As many as 14 million cars could disappear from American roads in the wake of the coronavirus pandemic.
That’s one of the findings of a KPMG report that estimates almost 40% of all jobs in the United States could be done from home, drastically reducing reliance on the private motor vehicle.
In 2019, US motorists collectively covered a distance equivalent to 337 round trips from Earth to Pluto – around 4.8 trillion kilometres. But as much of the country, and indeed the rest of the world, went into various forms of lockdown, there was a 64% drop in car usage, KPMG found. That decline refers specifically to something called vehicle miles travelled (VMT), an industry measure of cumulative car journeys.

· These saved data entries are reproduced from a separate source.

(** * PR Reviewer Assignment Service: model and verified properties

    A shallow embedding of [app/db.py] (the pydantic data model) and
    [app/main.py] (the in-memory store and the request handlers).

    - Python's insertion-ordered [dict] is an association list with the
      operations of [PyDict]: a key that is set again keeps its position,
      a new key goes to the end, iteration follows insertion order.
    - [teams_exist] is a [set] of names used only through [in] and [add]:
      a [gset string].
    - [random.shuffle] and [random.choice] follow CPython's [random.py] over
      an explicit source of raw draws ([PyRandom]).
    - [datetime.utcnow()] is an input of the handler (the clock reading).
    - A handler returns its response together with the store it leaves. *)

From stdpp Require Import gmap strings list.

Open Scope string_scope.
Open Scope list_scope.

(** ** Insertion-ordered dictionaries *)

Module PyDict.
Section dict.
Context {V : Type}.

(** [d.get(k)] *)
Fixpoint get (k : string) (d : list (string * V)) : option V :=
  match d with
  | [] => None
  | (k', v) :: d' => if decide (k = k') then Some v else get k d'
  end.

(** [d[k] = v] *)
Fixpoint set (k : string) (v : V) (d : list (string * V)) : list (string * V) :=
  match d with
  | [] => [(k, v)]
  | (k', v') :: d' =>
      if decide (k = k') then (k, v) :: d' else (k', v') :: set k v d'
  end.

(** [k in d] *)
Definition contains (k : string) (d : list (string * V)) : bool :=
  match get k d with Some _ => true | None => false end.

(** [d.keys()] and [d.values()], in iteration order *)
Definition keys (d : list (string * V)) : list string := d.*1.
Definition values (d : list (string * V)) : list V := d.*2.
End dict.
End PyDict.

(** ** The random module *)

Module PyRandom.

(** The generator state: the raw draws it will still hand out. *)
Definition Rng := list nat.

(** [_randbelow(n)]: a number below [n], and the generator afterwards. *)
Definition randbelow (n : nat) (g : Rng) : nat * Rng :=
  match g with
  | [] => (0, [])
  | x :: g' => (x `mod` n, g')
  end.

(** [x[i], x[j] = x[j], x[i]] *)
Definition swap {A} (x : list A) (i j : nat) : list A :=
  match x !! i, x !! j with
  | Some xi, Some xj => <[j:=xi]> (<[i:=xj]> x)
  | _, _ => x
  end.

(** The loop of [shuffle]:
    [for i in reversed(range(1, len(x))): j = randbelow(i + 1); swap] *)
Fixpoint shuffle_from {A} (i : nat) (x : list A) (g : Rng) : list A * Rng :=
  match i with
  | 0 => (x, g)
  | S i' =>
      let '(j, g') := randbelow (i + 1) g in
      shuffle_from i' (swap x i j) g'
  end.

Definition shuffle {A} (x : list A) (g : Rng) : list A * Rng :=
  shuffle_from (length x - 1) x g.

(** [choice(seq)] is [seq[randbelow(len(seq))]]; [None] stands for the
    [IndexError] of an empty sequence. *)
Definition choice {A} (seq : list A) (g : Rng) : option A * Rng :=
  let '(i, g') := randbelow (length seq) g in (seq !! i, g').

End PyRandom.

(** ** app/db.py *)

Inductive ErrorCode :=
  TEAM_EXISTS | PR_EXISTS | PR_MERGED | NOT_ASSIGNED | NO_CANDIDATE | NOT_FOUND.

Definition datetime := Z.

Module TeamMember.
Record t := mk { user_id : string; username : string; is_active : bool }.
End TeamMember.

Module Team.
Record t := mk { team_name : string; members : list TeamMember.t }.
End Team.

Module User.
Record t := mk
  { user_id : string; username : string; team_name : string; is_active : bool }.

(** Assignments to one attribute of a stored user. *)
Definition set_username (x : string) (u : t) : t :=
  mk (user_id u) x (team_name u) (is_active u).
Definition set_team_name (x : string) (u : t) : t :=
  mk (user_id u) (username u) x (is_active u).
Definition set_is_active (x : bool) (u : t) : t :=
  mk (user_id u) (username u) (team_name u) x.
End User.

Inductive PRStatus := OPEN | MERGED.

Module PullRequest.
Record t := mk
  { pull_request_id : string;
    pull_request_name : string;
    author_id : string;
    status : PRStatus;
    assigned_reviewers : list string;
    createdAt : option datetime;
    mergedAt : option datetime }.

(** Assignments to one attribute of a stored pull request. *)
Definition set_status (x : PRStatus) (pr : t) : t :=
  mk (pull_request_id pr) (pull_request_name pr) (author_id pr) x
     (assigned_reviewers pr) (createdAt pr) (mergedAt pr).
Definition set_mergedAt (x : option datetime) (pr : t) : t :=
  mk (pull_request_id pr) (pull_request_name pr) (author_id pr) (status pr)
     (assigned_reviewers pr) (createdAt pr) x.
Definition set_assigned_reviewers (x : list string) (pr : t) : t :=
  mk (pull_request_id pr) (pull_request_name pr) (author_id pr) (status pr)
     x (createdAt pr) (mergedAt pr).
End PullRequest.

Module PullRequestShort.
Record t := mk
  { pull_request_id : string;
    pull_request_name : string;
    author_id : string;
    status : PRStatus }.
End PullRequestShort.

Module SetIsActiveRequest.
Record t := mk { user_id : string; is_active : bool }.
End SetIsActiveRequest.

Module CreatePullRequestRequest.
Record t := mk
  { pull_request_id : string; pull_request_name : string; author_id : string }.
End CreatePullRequestRequest.

Module MergePullRequestRequest.
Record t := mk { pull_request_id : string }.
End MergePullRequestRequest.

Module ReassignReviewerRequest.
Record t := mk { pull_request_id : string; old_user_id : string }.
End ReassignReviewerRequest.

(** What a handler returns: one of the response models, the [Team] that
    [get_team] returns as it is, or the [JSONResponse] of [error_response].
    [Raised] is an exception that leaves the handler. *)
Inductive Response :=
| JSONResponse (status_code : nat) (code : ErrorCode) (message : string)
| TeamResponse (team : Team.t)
| TeamBody (team : Team.t)
| UserResponse (user : User.t)
| PullRequestResponse (pr : PullRequest.t)
| ReassignReviewerResponse (pr : PullRequest.t) (replaced_by : string)
| UserReviewsResponse (user_id : string) (pull_requests : list PullRequestShort.t)
| Raised (exception : string).

#[global] Instance ErrorCode_eq_dec : EqDecision ErrorCode.
Proof. solve_decision. Defined.
#[global] Instance PRStatus_eq_dec : EqDecision PRStatus.
Proof. solve_decision. Defined.

(** ** app/main.py *)

(** The in-memory "DB": the three module-level variables. *)
Record Store := mkStore
  { users_by_id : list (string * User.t);
    prs_by_id : list (string * PullRequest.t);
    teams_exist : gset string }.

Definition initial : Store :=
  {| users_by_id := []; prs_by_id := []; teams_exist := ∅ |}.

Definition error_response (status : nat) (code : ErrorCode) (msg : string) : Response :=
  JSONResponse status code msg.

(** The body of the loop over [team.members] in [add_team]. *)
Definition add_member (team_name : string)
    (users : list (string * User.t)) (member : TeamMember.t) : list (string * User.t) :=
  let u_id := TeamMember.user_id member in
  match PyDict.get u_id users with
  | Some existing =>
      let existing := User.set_username (TeamMember.username member) existing in
      let existing := User.set_team_name team_name existing in
      let existing := User.set_is_active (TeamMember.is_active member) existing in
      PyDict.set u_id existing users
  | None =>
      PyDict.set u_id
        {| User.user_id := TeamMember.user_id member;
           User.username := TeamMember.username member;
           User.team_name := team_name;
           User.is_active := TeamMember.is_active member |} users
  end.

Definition add_team (team : Team.t) (s : Store) : Response * Store :=
  if bool_decide (Team.team_name team ∈ teams_exist s) then
    (error_response 400 TEAM_EXISTS "team_name already exists", s)
  else
    let teams := {[Team.team_name team]} ∪ teams_exist s in
    let users := foldl (add_member (Team.team_name team)) (users_by_id s) (Team.members team) in
    (TeamResponse team,
     {| users_by_id := users; prs_by_id := prs_by_id s; teams_exist := teams |}).

Definition get_team (team_name : string) (s : Store) : Response * Store :=
  if negb (bool_decide (team_name ∈ teams_exist s)) then
    (error_response 404 NOT_FOUND "team not found", s)
  else
    let members :=
      foldl (fun members user =>
               if bool_decide (User.team_name user = team_name) then
                 members ++ [ {| TeamMember.user_id := User.user_id user;
                                 TeamMember.username := User.username user;
                                 TeamMember.is_active := User.is_active user |} ]
               else members)
            [] (PyDict.values (users_by_id s)) in
    (TeamBody {| Team.team_name := team_name; Team.members := members |}, s).

Definition set_is_active (payload : SetIsActiveRequest.t) (s : Store) : Response * Store :=
  let user_id := SetIsActiveRequest.user_id payload in
  match PyDict.get user_id (users_by_id s) with
  | None => (error_response 404 NOT_FOUND "user not found", s)
  | Some user =>
      let user := User.set_is_active (SetIsActiveRequest.is_active payload) user in
      (UserResponse user,
       {| users_by_id := PyDict.set user_id user (users_by_id s);
          prs_by_id := prs_by_id s;
          teams_exist := teams_exist s |})
  end.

If that trend continues, Americans will drive 435 billion fewer kilometres per year. That’s a drop of just over 9%.
Mission control
KPMG refers to the most common reasons or ‘missions’ Americans have for car ownership. For around 40% of the country’s motorists, those missions are shopping and commuting.
The retail sector has been in a state of flux since the advent of ecommerce. For a growing number of shoppers, the convenience offered by online shopping has become increasingly important. Many brick-and-mortar retailers and large shopping destinations have closed in recent years, citing ecommerce as the cause for their decline.
For many shoppers, the lockdowns that accompanied the coronavirus pandemic were the impetus to increase their online spend. That may have been because physical stores were shut, or to maintain social distancing. But the effect, according to KPMG, was that footfall for non-essential retail fell by 80%. Some 60% of Americans said they were doing more shopping online than offline now, up from 44% pre-pandemic.
That is a trend that KPMG expects to see maintained over the longer term.
Work/life balance
The other mission KPMG referred to was commuting. Unsurprisingly, there was a major fall in commuting due to many businesses shutting their offices and sending staff home to work remotely.
Before the advent of lockdowns and shutdowns, just 3.4% of US workers were full-time home-workers. That shot up to 62% in early April. And while many have now begun to return to work, not all of them will.
Some businesses are adopting a steady-as-she-goes approach, continuing work-from-home procedures while evaluating changes to the economy and the spread of the infection. Amazon, Google, Microsoft, Salesforce and others are extending remote-working through to the end of 2020. Facebook, Slack and Twitter, have said staff who want to work from home permanently will be allowed to do so.
The total number likely to stay at home is still only an estimate. But KPMG thinks it could be between 13 million and 27 million staff – or 10% to 20% of the US workforce.
In March, 74% of respondents to a Gartner survey of more than 300 CFOs and heads-of-finance said they were shifting at least 5% of office staff to remote working.
There were around 273.6 million vehicles registered in the US in 2018. KPMG says that’s an average of 1.97 cars per household, which it anticipates could drop to 1.87 if its forecasts are correct. The cumulative effect of people driving less is that the equivalent of 14 million fewer cars will be needed. But this won’t automatically lead to the disappearance of that many automobiles from US highways. Instead, KPMG thinks there may be a gradual phasing out of second-car households, as the need for more than one vehicle becomes less pressing, which may in turn impact the vehicle sales sector and the wider automotive industry.